**EXERCISE**
Copy out all lines of the records in which the word "ltac" appears.

**DATA EXCERPTS**
"""

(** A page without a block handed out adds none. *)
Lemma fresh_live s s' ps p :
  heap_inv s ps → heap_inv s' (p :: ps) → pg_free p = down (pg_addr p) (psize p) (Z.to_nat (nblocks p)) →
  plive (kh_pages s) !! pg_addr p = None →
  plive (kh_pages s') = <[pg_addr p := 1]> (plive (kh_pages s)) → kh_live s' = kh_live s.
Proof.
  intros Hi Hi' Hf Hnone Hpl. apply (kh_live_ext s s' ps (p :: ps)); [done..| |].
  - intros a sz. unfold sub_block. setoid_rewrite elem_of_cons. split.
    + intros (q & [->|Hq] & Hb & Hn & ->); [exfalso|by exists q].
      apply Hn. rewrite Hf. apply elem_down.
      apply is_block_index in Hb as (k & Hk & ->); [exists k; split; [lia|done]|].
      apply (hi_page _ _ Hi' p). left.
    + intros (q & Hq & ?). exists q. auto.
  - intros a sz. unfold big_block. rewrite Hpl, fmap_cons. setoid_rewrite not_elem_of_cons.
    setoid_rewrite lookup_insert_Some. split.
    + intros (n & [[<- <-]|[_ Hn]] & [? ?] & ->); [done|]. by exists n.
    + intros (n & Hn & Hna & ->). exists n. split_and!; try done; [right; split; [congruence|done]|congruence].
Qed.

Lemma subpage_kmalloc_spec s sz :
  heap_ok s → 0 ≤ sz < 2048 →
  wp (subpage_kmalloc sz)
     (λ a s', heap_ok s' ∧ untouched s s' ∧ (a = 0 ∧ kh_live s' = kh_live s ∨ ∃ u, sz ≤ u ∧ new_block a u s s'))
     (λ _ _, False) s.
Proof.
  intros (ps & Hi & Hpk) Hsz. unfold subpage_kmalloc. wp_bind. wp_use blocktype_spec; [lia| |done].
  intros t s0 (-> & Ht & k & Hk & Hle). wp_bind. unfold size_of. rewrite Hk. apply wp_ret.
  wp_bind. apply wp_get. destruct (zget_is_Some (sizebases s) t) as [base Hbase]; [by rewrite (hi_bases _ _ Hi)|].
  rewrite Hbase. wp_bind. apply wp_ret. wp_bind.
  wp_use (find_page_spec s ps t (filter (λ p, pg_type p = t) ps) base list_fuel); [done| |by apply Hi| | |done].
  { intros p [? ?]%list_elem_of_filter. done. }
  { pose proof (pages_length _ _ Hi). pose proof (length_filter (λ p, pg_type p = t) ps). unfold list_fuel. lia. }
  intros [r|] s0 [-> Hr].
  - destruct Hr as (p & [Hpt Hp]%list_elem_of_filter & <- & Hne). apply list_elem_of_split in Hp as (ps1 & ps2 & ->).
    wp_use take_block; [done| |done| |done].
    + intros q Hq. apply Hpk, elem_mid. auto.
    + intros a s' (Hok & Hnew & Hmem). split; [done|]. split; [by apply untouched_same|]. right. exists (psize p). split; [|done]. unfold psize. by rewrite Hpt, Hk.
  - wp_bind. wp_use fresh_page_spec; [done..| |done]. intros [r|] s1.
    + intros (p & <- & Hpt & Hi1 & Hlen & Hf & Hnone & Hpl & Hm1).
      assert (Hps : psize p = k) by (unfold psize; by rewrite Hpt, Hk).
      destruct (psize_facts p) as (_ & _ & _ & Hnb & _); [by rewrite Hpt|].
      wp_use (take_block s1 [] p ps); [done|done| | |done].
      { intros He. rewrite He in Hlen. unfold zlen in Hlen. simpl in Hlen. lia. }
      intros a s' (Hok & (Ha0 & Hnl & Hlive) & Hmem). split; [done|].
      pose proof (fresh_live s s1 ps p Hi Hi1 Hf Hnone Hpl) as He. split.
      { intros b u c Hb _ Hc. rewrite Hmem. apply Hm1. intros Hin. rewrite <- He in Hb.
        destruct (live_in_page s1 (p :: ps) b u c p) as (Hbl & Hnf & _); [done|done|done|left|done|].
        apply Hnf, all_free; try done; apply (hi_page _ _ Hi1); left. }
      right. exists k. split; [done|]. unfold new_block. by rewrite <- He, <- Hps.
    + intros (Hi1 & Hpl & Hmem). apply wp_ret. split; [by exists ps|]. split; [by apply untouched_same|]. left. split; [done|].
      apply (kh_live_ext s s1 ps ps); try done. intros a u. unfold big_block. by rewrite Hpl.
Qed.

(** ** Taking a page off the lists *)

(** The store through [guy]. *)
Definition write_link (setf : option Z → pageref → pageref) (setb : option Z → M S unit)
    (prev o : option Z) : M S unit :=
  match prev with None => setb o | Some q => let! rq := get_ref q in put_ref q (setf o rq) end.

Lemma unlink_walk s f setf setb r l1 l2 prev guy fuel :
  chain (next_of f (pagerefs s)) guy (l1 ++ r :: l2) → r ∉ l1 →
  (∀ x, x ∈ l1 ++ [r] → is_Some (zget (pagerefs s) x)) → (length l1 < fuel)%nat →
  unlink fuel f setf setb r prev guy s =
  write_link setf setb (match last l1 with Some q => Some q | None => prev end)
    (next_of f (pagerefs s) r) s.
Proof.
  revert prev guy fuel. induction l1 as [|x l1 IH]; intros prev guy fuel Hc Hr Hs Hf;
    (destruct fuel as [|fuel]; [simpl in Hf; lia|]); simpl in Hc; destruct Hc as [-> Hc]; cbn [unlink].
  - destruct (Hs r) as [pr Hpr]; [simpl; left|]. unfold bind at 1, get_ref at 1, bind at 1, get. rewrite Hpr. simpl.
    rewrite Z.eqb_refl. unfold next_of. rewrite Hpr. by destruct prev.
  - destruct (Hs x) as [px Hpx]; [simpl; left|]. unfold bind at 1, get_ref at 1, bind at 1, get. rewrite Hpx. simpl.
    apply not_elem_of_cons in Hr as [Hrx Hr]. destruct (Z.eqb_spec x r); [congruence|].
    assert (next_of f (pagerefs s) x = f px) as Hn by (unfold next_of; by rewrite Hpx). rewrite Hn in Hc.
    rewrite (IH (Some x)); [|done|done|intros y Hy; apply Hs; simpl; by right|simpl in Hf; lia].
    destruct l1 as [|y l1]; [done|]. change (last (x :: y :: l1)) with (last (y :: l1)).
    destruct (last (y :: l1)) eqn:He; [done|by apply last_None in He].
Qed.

"""
"""

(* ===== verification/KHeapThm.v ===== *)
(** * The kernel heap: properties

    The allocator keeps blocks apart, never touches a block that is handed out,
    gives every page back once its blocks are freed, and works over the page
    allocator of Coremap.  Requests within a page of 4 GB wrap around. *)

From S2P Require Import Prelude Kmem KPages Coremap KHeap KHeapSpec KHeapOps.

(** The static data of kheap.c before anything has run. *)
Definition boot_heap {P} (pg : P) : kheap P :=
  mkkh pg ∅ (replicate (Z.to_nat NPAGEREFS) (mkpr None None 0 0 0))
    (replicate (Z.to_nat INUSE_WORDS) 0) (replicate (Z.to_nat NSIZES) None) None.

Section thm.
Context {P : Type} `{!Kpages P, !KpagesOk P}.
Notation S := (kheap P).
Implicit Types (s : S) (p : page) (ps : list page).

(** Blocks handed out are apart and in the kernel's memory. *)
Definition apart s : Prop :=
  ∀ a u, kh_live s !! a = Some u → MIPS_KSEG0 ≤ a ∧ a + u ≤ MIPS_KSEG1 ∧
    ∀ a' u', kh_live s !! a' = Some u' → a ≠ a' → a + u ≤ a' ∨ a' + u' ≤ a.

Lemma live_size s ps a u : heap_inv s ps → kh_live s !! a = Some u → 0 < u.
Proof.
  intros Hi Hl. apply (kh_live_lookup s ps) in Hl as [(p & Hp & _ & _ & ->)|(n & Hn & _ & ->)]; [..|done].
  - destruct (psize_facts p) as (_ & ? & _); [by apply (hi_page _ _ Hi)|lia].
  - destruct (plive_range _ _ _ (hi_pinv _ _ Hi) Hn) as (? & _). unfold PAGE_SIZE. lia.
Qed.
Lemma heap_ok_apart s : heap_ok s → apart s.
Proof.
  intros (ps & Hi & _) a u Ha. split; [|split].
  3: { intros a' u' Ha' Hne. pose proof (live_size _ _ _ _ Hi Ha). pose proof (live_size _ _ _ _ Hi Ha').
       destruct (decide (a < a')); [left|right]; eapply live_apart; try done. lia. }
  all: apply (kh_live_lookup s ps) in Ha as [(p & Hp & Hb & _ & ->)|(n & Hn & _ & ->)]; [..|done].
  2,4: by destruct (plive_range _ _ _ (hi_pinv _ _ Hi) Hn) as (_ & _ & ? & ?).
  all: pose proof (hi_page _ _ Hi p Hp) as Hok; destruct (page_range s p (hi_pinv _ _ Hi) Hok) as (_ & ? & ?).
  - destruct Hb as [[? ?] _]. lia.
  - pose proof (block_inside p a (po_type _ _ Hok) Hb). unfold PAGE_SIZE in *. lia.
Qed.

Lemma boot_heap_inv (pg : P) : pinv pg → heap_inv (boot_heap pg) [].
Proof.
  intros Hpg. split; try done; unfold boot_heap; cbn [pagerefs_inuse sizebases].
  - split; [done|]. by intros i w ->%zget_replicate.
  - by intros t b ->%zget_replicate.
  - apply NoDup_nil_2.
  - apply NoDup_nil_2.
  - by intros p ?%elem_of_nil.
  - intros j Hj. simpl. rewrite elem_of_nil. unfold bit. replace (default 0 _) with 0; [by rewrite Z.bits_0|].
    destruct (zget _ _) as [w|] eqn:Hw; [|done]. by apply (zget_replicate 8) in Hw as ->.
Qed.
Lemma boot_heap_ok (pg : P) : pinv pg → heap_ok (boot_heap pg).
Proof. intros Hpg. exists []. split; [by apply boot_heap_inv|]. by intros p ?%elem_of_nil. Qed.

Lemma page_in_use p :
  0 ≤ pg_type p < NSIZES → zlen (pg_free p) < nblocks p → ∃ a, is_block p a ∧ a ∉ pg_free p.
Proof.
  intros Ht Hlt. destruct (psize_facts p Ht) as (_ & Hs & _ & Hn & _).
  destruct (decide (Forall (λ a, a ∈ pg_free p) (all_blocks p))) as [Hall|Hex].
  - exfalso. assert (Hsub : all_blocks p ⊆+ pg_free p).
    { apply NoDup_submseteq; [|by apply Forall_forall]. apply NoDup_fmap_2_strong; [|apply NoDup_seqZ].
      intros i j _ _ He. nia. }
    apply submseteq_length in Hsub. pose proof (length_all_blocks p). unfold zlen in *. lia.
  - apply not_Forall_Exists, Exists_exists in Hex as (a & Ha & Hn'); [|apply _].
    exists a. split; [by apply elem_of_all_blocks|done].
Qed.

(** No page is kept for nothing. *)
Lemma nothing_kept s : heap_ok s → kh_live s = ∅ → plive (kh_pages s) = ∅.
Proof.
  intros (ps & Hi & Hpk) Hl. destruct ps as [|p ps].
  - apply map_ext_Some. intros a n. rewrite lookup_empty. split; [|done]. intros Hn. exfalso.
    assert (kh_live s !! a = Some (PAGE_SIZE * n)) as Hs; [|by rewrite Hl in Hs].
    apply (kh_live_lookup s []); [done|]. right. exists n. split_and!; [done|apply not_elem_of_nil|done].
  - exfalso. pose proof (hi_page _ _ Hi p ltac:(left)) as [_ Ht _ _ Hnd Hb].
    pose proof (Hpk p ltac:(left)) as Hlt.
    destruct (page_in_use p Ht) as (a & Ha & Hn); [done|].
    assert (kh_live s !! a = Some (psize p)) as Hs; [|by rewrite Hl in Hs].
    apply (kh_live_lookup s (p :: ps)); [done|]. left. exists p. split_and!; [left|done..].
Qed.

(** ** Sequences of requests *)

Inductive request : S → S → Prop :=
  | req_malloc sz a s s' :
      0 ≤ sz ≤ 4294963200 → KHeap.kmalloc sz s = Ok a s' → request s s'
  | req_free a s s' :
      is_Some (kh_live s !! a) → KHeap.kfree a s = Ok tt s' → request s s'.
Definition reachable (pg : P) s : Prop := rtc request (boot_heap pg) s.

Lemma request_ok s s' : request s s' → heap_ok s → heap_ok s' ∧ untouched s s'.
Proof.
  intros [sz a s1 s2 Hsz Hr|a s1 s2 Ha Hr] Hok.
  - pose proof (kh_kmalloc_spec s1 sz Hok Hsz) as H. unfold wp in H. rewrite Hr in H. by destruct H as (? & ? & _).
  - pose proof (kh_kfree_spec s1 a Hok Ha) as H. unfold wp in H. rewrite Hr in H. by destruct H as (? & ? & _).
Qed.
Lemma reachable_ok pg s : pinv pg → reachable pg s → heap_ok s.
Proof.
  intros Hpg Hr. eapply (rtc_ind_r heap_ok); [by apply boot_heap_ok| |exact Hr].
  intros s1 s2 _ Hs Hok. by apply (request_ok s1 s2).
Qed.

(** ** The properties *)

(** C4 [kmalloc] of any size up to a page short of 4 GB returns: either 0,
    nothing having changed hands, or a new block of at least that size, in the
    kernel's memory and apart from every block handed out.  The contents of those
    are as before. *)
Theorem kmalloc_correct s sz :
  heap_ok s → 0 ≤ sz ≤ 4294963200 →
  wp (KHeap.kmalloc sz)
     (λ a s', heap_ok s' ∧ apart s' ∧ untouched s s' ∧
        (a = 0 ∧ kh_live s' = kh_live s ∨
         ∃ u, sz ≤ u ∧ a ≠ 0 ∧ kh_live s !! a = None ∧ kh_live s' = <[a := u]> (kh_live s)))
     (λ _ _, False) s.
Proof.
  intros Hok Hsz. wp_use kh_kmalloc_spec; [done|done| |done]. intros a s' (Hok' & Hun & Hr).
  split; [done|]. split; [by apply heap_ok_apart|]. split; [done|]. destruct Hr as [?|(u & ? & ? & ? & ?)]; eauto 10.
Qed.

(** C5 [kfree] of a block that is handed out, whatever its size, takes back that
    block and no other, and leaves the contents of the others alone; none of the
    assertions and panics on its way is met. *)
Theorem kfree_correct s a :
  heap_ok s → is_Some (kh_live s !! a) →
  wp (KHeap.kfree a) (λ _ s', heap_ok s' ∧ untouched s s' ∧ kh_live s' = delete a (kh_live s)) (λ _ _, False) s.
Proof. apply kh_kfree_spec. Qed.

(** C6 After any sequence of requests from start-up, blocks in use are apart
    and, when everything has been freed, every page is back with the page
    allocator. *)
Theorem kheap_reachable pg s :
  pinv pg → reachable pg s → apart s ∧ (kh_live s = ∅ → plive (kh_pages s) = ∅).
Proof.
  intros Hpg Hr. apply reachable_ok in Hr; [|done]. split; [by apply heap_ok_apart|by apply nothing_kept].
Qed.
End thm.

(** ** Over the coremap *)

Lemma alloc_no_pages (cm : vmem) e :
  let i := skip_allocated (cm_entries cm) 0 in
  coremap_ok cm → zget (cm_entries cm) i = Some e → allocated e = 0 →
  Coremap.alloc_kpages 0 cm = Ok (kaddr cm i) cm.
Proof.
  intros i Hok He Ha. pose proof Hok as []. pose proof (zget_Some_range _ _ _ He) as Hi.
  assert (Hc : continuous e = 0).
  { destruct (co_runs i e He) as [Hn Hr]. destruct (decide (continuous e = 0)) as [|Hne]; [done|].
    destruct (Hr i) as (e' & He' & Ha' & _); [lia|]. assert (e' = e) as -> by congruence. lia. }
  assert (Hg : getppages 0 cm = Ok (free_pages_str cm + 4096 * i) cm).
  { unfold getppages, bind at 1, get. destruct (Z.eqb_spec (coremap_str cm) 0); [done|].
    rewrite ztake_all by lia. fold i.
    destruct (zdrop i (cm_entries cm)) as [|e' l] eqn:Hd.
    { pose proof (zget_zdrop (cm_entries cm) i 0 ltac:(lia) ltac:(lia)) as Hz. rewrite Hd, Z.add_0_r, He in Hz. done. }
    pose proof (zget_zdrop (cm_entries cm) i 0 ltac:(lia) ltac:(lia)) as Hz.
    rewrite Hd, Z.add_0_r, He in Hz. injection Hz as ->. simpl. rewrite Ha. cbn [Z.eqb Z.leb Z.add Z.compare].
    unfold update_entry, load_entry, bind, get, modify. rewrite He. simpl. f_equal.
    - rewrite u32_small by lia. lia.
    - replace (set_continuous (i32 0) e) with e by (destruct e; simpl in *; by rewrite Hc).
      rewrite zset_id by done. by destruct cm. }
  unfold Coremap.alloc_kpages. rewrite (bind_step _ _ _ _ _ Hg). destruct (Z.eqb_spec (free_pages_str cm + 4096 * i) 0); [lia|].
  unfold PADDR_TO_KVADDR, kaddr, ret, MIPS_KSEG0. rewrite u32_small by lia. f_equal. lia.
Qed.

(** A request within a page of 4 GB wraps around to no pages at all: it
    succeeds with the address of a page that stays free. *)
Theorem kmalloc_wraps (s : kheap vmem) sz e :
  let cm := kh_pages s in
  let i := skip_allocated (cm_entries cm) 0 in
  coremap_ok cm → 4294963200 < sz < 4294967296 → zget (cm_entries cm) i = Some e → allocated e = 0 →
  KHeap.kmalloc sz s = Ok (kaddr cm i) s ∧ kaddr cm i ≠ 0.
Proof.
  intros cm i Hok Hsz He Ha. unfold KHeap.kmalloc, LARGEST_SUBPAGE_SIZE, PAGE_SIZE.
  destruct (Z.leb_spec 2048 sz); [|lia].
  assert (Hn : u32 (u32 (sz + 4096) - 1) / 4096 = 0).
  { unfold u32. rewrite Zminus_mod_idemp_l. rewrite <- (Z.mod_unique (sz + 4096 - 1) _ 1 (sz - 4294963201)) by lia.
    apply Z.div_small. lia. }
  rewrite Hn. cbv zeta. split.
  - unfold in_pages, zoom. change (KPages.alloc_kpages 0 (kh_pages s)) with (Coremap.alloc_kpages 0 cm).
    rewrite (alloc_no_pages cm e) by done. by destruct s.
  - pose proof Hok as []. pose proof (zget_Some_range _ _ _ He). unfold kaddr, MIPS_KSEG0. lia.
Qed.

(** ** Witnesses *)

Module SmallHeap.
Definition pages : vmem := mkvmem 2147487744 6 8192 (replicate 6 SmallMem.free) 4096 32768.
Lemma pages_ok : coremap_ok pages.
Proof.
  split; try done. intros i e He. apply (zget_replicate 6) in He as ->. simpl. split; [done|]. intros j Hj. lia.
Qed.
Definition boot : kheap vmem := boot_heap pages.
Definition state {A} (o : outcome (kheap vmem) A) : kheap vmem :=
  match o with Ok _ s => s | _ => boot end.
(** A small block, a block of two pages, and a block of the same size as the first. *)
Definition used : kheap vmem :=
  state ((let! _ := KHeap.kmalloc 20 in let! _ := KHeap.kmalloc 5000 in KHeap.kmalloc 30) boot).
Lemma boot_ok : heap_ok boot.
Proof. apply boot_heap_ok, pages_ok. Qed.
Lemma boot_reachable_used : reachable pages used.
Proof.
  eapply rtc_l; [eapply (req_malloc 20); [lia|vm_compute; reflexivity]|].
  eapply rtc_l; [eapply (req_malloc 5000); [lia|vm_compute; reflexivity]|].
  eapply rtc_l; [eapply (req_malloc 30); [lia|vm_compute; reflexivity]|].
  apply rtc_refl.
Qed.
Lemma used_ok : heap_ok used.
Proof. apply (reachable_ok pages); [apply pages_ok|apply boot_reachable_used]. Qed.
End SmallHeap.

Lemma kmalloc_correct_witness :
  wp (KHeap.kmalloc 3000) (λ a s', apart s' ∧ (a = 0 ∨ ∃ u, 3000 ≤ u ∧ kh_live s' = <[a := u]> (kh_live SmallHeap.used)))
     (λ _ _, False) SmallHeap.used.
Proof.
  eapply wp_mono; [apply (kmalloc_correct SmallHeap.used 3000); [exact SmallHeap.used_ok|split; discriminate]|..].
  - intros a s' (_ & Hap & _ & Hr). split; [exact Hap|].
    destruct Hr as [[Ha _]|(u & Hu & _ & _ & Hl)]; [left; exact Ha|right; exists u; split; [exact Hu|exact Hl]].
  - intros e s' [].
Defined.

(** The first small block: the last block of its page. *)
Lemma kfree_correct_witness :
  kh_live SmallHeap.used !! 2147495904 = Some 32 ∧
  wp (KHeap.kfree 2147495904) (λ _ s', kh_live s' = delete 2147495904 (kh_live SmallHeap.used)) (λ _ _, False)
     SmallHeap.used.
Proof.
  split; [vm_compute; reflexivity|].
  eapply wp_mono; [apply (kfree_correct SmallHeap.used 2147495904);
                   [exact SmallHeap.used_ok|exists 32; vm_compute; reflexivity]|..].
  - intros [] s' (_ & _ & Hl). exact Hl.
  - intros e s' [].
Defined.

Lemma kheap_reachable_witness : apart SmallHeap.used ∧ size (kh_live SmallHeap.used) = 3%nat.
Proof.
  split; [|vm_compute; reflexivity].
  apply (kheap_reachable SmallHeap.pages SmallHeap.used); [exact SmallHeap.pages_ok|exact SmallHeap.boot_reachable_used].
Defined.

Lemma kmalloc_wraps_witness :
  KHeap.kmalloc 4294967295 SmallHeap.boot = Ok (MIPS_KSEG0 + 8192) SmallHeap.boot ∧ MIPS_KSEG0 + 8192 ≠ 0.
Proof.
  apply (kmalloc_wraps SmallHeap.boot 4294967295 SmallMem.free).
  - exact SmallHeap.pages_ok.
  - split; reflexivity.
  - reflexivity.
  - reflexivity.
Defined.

"""

**EXERCISE OUTPUT**
  - exfalso. pose proof (hi_page _ _ Hi p ltac:(left)) as [_ Ht _ _ Hnd Hb].
    pose proof (Hpk p ltac:(left)) as Hlt.
    { pose proof (zget_zdrop (cm_entries cm) i 0 ltac:(lia) ltac:(lia)) as Hz. rewrite Hd, Z.add_0_r, He in Hz. done. }
    pose proof (zget_zdrop (cm_entries cm) i 0 ltac:(lia) ltac:(lia)) as Hz.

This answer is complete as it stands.